Researchers expose lethal bacteria spore proteins

Professor Dena Lyras, Dr Sarah Larcombe, Dr Rebecca Rabi and Dr Milena Awad.

Bacterial spores are a dormant, resistant cell type that cause disease in hospitals, are problematic in the food industry and agriculture, and which can be used in bioterrorism.

In a paper published recently in PLOS Pathogens, conducted entirely by researchers from Monash University’s Biomedicine Discovery Institute (BDI), led by Professor Dena Lyras, provide new insights into how these highly infectious cell types colonise their host and cause disease, and precisely which proteins help them do it.

The paper looks at the lethal Clostridium sordellii, a spore-forming bacterium responsible for severe human and animal diseases, including enteritis (inflammation of the intestine) and toxic-shock in women who have just given birth or undergone an abortion.

Despite the importance of C. sordellii spores in disease, the spore form of the bacteria has not been well defined or well researched in the past, Professor Lyras said.

Spores are a stealthier form of the bacteria which, like seeds from plants, lie waiting in environments in which the bacteria would otherwise die for the right conditions for survival to occur.

Spore particles sit dormant in hospitals, for example, until they come into contact with the host’s surface, where they germinate to form the cells that go on to produce toxins and cause disease. Often this occurs in the gastrointestinal tract (gut).

Using a mouse model of gut disease, researchers from the Monash BDI’s Infection and Immunity Program defined the proteins that make up the outermost layer of the spore, which interact with the mucous membrane lining the host’s gut. They then identified the proteins that were important to correct spore structure and fitness.

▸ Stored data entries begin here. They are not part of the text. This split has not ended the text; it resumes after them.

(** C8 (amended): [combine_echodata] does not check the attrs policy
    itself; the value goes to [xr.combine_nested].  A value outside the
    five known ones is therefore rejected, with a [ValueError], when some
    group other than "top", "sonar" and "provenance" is present in at
    least one record; when no record has such a group - in particular
    on the empty list - and the model tags agree, the call returns. *)
Theorem unknown_policy_rejected_at_concatenation (echodatas : list EchoData)
    (combine_attrs : string) :
  ¬ known_policy combine_attrs →
  ((∃ group, group ∈ group_map ∧ ¬ special_group group ∧
             present_datasets echodatas group ≠ []) →
   ∃ msg, (combine echodatas (Some combine_attrs)).2 = inl (ValueError msg)) ∧
  (¬ inconsistent_models echodatas →
   (∀ group, group ∈ group_map →
             special_group group ∨ present_datasets echodatas group = []) →
   ∃ r, (combine echodatas (Some combine_attrs)).2 = inr r).
Proof.
  intros Hk. split.
  - intros (g & Hin & Hns & Hsome).
    destruct echodatas as [|ed rest]; [done|].
    rewrite combine_nonempty.
    destruct (check_sonar_models None (ed :: rest)) as [e|model] eqn:Echeck.
    + apply check_sonar_models_error in Echeck as [-> | ->]; by eexists.
    + apply check_sonar_models_none in Echeck as [[? _] | (m & -> & _)]; [done|].
      unfold after_check. rewrite bind_run. simpl.
      destruct (loop_unknown_policy ed rest m combine_attrs group_map initial_frame Hk)
        as (fr' & msg & ->); [by exists g|]. by exists msg.
  - intros Hc Hall. destruct echodatas as [|ed rest]; [by eexists|].
    rewrite combine_nonempty.
    apply consistent_models_iff in Hc as [? | [m Hm]]; [done|].
    assert (check_sonar_models None (ed :: rest) = inr (Some m)) as ->.
    { apply check_sonar_models_none. right. by exists m. }
    unfold after_check. rewrite bind_run. simpl.
    destruct (loop_without_concatenation ed rest (Some m) combine_attrs group_map
                initial_frame Hall) as (fr' & -> & Ho & Ha).
    rewrite bind_run. unfold save_old_ping_time at 1.
    rewrite bind_run. unfold gets at 1. rewrite Ho. simpl.
    rewrite bind_run. unfold save_old_attrs at 1.
    rewrite bind_run. unfold gets at 1. rewrite Ha. simpl. by eexists.
Qed.
Lemma nargsort_spec (items : list Q) :
  (length items <= 36)%nat ->
  Permutation (seq 0 (length items)) (nargsort items) /\
  StronglySorted (fun i j => nth j items 0 <= nth i items 0) (nargsort items).
Proof.
  intros Hmax. unfold nargsort. cbv zeta.
  set (n := length items).
  destruct (npy_aquicksort_spec (rev items)) as [Hp Hs];
    [now rewrite length_rev|].
  rewrite length_rev in Hp. fold n in Hp.
  assert (Hlt : Forall (fun i => (i < n)%nat) (npy_aquicksort (rev items)))
    by (eapply Permutation_Forall; [exact Hp | apply seq_below]).
  assert (Hg : forall i, (i < n)%nat ->
                 nth i (rev (seq 0 n)) 0%nat = (n - S i)%nat).
  { intros i Hi. rewrite rev_nth by (rewrite length_seq; lia).
    rewrite length_seq, seq_nth by lia. reflexivity. }
  split.
  - rewrite <- Permutation_rev, <- Hp.
    pose proof (map_nth_seq (rev (seq 0 n)) 0%nat) as E.
    rewrite length_rev, length_seq in E. rewrite E.
    apply Permutation_rev.
  - apply StronglySorted_rev, sorted_map.
    apply (sorted_on (fun i => (i < n)%nat) (key_le (rev items)));
      [|exact Hlt | exact Hs].
    intros x y Hx Hy H. unfold key_le in H.
    rewrite !Hg by assumption.
    rewrite !rev_nth in H by (fold n; lia). exact H.
Qed.
End fmt.

(** ** exec.go *)

(** The address [fmt.Errorf] gave the sentinel when the package was
    initialised. *)
Definition sentinelAddr : ptr := 0%N.

(** [var deniedCreateExecErr = fmt.Errorf("no permissions to create exec subresource")] *)
Definition deniedCreateExecErr : error :=
  errorString sentinelAddr "no permissions to create exec subresource".

(** [RoundTripperFor]: the wrapper and the upgrader, or the error. *)
Definition RoundTripperFor (lib : Library) (config : rest.Config)
  : M (result (http.RoundTripper * spdy.SpdyRoundTripper)) :=
  r <- call.TLSConfigFor lib config ;;
  match r with
  | Err e => ret (Err e)
  | Ok tlsConfig =>
      let proxy := http.ProxyFromEnvironment in
      let proxy :=
        match rest.Proxy config with
        | Some configProxy => configProxy
        | None => proxy
        end in
      let upgradeRoundTripper :=
        spdy.NewRoundTripperWithConfig
          {| spdy.TLS := tlsConfig;
             spdy.FollowRedirects := true;
             spdy.RequireSameHostRedirects := false;
             spdy.Proxier := proxy;
             spdy.PingPeriod := 0%Z |} in
      r <- call.HTTPWrappersForConfig lib config upgradeRoundTripper ;;
      match r with
      | Err e => ret (Err e)
      | Ok wrapper => ret (Ok (wrapper, upgradeRoundTripper))
      end
  end.

Definition NewSPDYExecutor (lib : Library) (config : rest.Config)
    (method : string) (url : rest.URL) : M (result remotecommand.Executor) :=
  r <- RoundTripperFor lib config ;;
  match r with
  | Err e => ret (Err e)
  | Ok (wrapper, upgradeRoundTripper) =>
      call.NewSPDYExecutorForTransports lib wrapper upgradeRoundTripper method url
  end.

(** [var newExecutor]: the package assigns it once, to a function that
    calls [NewSPDYExecutor]. *)
Definition newExecutor (lib : Library) (config : rest.Config)
    (method : string) (url : rest.URL) : M (result remotecommand.Executor) :=
  NewSPDYExecutor lib config method url.

(** The [execRequest] that [ExecPod] builds (exec.go, lines 32-46). *)
Definition execRequest (c : ClientOpt) (command : list string)
    (stdin : option io.Reader) (stdout stderr : option io.Writer)
    (tty : bool) (timeout : time.Duration) : rest.Request :=
  let execRequest :=
    rest.Timeout timeout
      (rest.SubResource ["exec"]
        (rest.Name (PodName c)
          (rest.Namespace (Namespace c)
            (rest.Resource "pods" rest.Post)))) in
  rest.VersionedParams
    {| corev1.Container := ContainerName c;
       corev1.Command := command;
       corev1.Stdin := notNil stdin;
       corev1.Stdout := notNil stdout;
       corev1.Stderr := notNil stderr;
       corev1.TTY := tty |}
    scheme.ParameterCodec execRequest.

(** The options [ExecPod] streams with (exec.go, lines 53-58). *)
Definition streamOptions (stdin : option io.Reader)
    (stdout stderr : option io.Writer) (tty : bool)
  : remotecommand.StreamOptions :=
  {| remotecommand.Stdin := stdin;
     remotecommand.Stdout := stdout;
     remotecommand.Stderr := stderr;
     remotecommand.Tty := tty |}.

Definition ExecPod (lib : Library) (command : list string)
    (stdin : option io.Reader) (stdout stderr : option io.Writer)
    (tty : bool) (timeout : time.Duration) : M (option error) :=
  c <- deref ;;
  log.Info "sending exec request, command=%s, namespace=%S, pod=%s, container=%s"
    [zap.String "command" (strings.Join command " ");
     zap.String "namespace" (Namespace c);
     zap.String "pod" (PodName c);
     zap.String "container" (ContainerName c);
     zap.String "timeout" (DurationString lib timeout)] ;;
  let execRequest := execRequest c command stdin stdout stderr tty timeout in
  r <- newExecutor lib (K8sConfig c) "POST" (rest.URLOf execRequest) ;;
  match r with
  | Err e =>
      e' <- fmt.Errorf "failed to set up executor: %w" [fmt.err e] ;;
      ret (Some e')
  | Ok exec =>
      r <- call.Stream lib exec (streamOptions stdin stdout stderr tty) ;;
      match r with
      | Some e =>
          e' <- fmt.Errorf "failed to exec command: %w" [fmt.err e] ;;
          ret (Some e')
      | None => ret None
      end
  end.

(** The review [CanExec] submits (exec.go, lines 68-79). *)
Definition selfAccessReview (c : ClientOpt) : authzv1.SelfSubjectAccessReview :=
  {| authzv1.Spec :=
       {| authzv1.ResourceAttributes_ :=
            Some {| authzv1.Namespace := Namespace c;
                    authzv1.Verb := "create";
                    authzv1.Group := "";
                    authzv1.Resource := "pods";
                    authzv1.Subresource := "exec";
                    authzv1.Name := "" |} |};
     authzv1.Status := authzv1.zeroStatus |}.

(** The context [CanExec] queries under (exec.go, line 83). *)
Definition canExecContext : context.Context :=
  context.WithTimeout context.Background (10 * time.Second)%Z.

(** [CanExec]; the deferred [cancel()] runs once the body has its result. *)
Definition CanExec (lib : Library) : M (option error) :=
  c <- deref ;;
  let selfAccessReview := selfAccessReview c in
  log.Info "checking for exec permissions."
    [zap.String "namespace" (Namespace c)] ;;
  let ctx := canExecContext in
  returned <-
    (r <- call.Create lib ctx selfAccessReview metav1.CreateOptions0 ;;
     match r with
     | Err e => ret (Some e)
     | Ok response =>
         if negb (authzv1.Allowed (authzv1.Status response)) then
           if negb (String.eqb (authzv1.Reason (authzv1.Status response)) "") then
             e <- fmt.Errorf "%w. reason: %s"
                    [fmt.err deniedCreateExecErr;
                     fmt.str (authzv1.Reason (authzv1.Status response))] ;;
             ret (Some e)
           else ret (Some deniedCreateExecErr)
         else
           log.Info "confirmed exec permissions."
             [zap.String "namespace" (Namespace c)] ;;
           ret None
     end) ;;
  call.cancel ctx ;;
  ret returned.

(** ** Running an operation *)

(** The value an operation returns from a world, the world it leaves, and
    the calls it made. *)
Definition returns {A : Type} (m : M A) (w : World) : A := fst (runState m w).
Definition after {A : Type} (m : M A) (w : World) : World := snd (runState m w).
Definition made {A : Type} (m : M A) (w : World) : list Event :=
  skipn (length (calls w)) (calls (after m w)).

“We identified unique proteins called CsA and CsB that had not been identified before,” Professor Lyras said.

“These are really important for the structure of spores and the properties that make them tough and resistant to the environment. One of them in particular – CsB – was really important in interacting with the host and subsequently the disease that was caused,” she said.

“If you could understand these interactions and prevent them from happening you could stop infection from occurring and prevent disease.”

“From a more translational perspective, we’ve actually identified proteins that could be targeted in a vaccine strategy or blocking strategy to prevent interaction of these cell types with the host in the hope that we can reduce infection rates,” Professor Lyras said.

“This is the first time that a study like this has been performed on this devastating pathogen; the results we obtained were not anticipated but they are very exciting,” first author Dr Rebecca Rabi said.

The findings may apply to diseases other than gut disease, including post-abortive clostridial toxic-shock.

“In women with medically induced abortions, while the disease is rare, it is devastating – the mortality rate is almost 100 per cent,” co-senior author, Dr Milena Awad said.

They may have relevance to the veterinary industry and could apply to other species of bacteria, a broad field.

Professor Lyras said bacteria spores had been hard to study in the past but that mass DNA sequencing and a mouse model of gut disease developed by one of the paper’s authors, Dr Sarah Larcombe, enabled this research to occur.

The study was highly collaborative, with Dr Sheena McGowan contributing to protein purification and Dr Rommel Mathias assisting with protein analysis.

Professor Lyras was funded by an Australian Research Council Future Fellowship.